%%
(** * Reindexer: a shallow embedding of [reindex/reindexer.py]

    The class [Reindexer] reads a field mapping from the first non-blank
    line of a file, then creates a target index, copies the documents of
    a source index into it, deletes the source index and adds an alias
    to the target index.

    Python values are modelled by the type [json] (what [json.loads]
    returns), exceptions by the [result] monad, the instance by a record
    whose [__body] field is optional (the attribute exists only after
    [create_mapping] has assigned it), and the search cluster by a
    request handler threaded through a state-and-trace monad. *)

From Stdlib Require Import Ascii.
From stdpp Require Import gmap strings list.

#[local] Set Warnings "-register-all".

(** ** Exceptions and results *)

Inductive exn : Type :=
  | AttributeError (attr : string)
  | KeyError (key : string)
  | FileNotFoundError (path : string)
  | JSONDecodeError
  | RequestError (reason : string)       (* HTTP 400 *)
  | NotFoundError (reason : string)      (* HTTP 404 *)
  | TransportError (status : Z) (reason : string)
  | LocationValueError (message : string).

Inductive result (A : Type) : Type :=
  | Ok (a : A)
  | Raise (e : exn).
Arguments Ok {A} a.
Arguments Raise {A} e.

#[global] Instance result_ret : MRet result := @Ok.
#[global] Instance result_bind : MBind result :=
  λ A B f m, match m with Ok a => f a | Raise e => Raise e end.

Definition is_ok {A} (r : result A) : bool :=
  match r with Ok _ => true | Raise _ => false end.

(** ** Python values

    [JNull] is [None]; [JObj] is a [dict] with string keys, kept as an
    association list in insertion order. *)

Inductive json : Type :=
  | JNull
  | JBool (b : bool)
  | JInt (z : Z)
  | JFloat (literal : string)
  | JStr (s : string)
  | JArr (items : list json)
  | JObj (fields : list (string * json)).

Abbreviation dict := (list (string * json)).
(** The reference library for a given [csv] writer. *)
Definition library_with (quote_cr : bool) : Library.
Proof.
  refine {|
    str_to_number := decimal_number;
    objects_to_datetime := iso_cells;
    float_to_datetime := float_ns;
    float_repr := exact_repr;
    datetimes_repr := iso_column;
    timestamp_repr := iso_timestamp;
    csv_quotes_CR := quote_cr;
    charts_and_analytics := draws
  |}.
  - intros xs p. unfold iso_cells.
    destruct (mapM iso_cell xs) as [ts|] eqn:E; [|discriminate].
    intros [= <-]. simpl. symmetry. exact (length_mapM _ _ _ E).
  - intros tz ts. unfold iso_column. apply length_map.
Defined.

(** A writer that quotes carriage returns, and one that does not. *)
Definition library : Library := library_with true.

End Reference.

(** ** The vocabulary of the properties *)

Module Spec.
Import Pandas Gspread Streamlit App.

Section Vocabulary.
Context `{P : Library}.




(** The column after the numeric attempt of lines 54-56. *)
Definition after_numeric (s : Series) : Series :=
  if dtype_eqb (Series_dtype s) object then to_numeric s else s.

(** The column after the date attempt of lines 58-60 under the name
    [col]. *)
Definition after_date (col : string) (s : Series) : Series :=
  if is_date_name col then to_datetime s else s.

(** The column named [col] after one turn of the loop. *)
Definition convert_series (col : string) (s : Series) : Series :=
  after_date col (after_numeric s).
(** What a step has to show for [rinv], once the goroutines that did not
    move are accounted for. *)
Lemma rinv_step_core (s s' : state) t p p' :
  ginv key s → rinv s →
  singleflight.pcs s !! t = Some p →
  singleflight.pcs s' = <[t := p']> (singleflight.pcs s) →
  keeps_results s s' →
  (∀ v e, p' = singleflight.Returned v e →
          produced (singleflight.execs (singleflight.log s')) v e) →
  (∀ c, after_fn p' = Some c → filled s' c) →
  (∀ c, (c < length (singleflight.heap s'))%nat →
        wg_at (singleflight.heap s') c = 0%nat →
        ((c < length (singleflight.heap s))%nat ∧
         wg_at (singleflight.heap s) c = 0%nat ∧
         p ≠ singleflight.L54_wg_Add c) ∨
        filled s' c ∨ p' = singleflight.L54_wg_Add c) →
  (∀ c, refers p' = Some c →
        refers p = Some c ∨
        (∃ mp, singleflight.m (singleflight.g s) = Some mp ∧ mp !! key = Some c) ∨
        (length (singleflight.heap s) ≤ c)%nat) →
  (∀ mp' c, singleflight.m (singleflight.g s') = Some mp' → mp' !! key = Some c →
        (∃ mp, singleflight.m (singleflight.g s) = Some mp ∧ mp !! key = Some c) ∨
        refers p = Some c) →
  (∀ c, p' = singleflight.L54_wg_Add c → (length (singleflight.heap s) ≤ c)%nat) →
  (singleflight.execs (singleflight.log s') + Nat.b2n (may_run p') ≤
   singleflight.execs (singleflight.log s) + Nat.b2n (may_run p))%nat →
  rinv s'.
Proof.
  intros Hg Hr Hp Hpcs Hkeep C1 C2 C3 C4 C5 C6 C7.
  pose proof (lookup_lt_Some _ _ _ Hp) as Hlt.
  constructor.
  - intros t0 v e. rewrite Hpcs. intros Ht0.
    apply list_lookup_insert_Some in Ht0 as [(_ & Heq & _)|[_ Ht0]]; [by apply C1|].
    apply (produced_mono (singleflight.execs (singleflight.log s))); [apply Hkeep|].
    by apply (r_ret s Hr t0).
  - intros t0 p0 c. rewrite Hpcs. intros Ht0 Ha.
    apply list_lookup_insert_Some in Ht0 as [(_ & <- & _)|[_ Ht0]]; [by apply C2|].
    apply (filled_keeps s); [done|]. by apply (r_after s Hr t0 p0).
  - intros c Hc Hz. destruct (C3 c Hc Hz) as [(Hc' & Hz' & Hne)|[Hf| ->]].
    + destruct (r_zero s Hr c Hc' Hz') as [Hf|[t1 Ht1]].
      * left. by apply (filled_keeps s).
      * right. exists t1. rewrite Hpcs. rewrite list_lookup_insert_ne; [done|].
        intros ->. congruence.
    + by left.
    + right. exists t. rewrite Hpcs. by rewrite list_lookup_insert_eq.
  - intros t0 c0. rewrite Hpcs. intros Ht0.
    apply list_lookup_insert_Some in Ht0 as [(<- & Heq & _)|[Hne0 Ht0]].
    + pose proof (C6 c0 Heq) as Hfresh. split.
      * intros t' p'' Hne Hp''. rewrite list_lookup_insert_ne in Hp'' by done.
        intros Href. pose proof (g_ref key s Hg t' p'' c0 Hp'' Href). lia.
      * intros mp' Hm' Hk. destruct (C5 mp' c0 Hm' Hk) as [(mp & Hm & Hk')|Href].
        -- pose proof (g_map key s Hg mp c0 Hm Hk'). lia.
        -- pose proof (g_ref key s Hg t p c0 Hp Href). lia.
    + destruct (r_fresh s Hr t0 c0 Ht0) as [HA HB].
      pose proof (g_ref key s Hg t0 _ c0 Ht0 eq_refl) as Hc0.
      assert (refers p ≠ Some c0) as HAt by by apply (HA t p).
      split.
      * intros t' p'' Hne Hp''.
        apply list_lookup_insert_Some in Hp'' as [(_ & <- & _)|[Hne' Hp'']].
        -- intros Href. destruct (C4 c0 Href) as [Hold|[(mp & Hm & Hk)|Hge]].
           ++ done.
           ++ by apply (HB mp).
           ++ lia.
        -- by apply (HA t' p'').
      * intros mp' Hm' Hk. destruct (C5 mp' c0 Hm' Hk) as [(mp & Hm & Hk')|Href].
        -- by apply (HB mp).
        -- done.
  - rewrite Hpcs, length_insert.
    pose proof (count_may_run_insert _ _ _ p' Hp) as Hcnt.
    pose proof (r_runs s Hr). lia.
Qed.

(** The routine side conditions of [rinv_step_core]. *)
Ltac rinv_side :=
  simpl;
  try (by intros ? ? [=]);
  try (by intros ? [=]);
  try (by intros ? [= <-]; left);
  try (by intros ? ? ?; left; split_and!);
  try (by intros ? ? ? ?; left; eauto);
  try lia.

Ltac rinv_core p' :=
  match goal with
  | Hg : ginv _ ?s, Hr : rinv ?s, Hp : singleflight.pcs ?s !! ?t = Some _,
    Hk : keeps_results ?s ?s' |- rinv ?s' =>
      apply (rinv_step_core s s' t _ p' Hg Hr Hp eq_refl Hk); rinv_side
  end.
%%
# EXERCISE AIM
Pull every line with the string "pose" from the data above.

# EXERCISE ANSWER
  pose proof (lookup_lt_Some _ _ _ Hp) as Hlt.
    + pose proof (C6 c0 Heq) as Hfresh. split.
        intros Href. pose proof (g_ref key s Hg t' p'' c0 Hp'' Href). lia.
        -- pose proof (g_map key s Hg mp c0 Hm Hk'). lia.
        -- pose proof (g_ref key s Hg t p c0 Hp Href). lia.
      pose proof (g_ref key s Hg t0 _ c0 Ht0 eq_refl) as Hc0.
    pose proof (count_may_run_insert _ _ _ p' Hp) as Hcnt.
    pose proof (r_runs s Hr). lia.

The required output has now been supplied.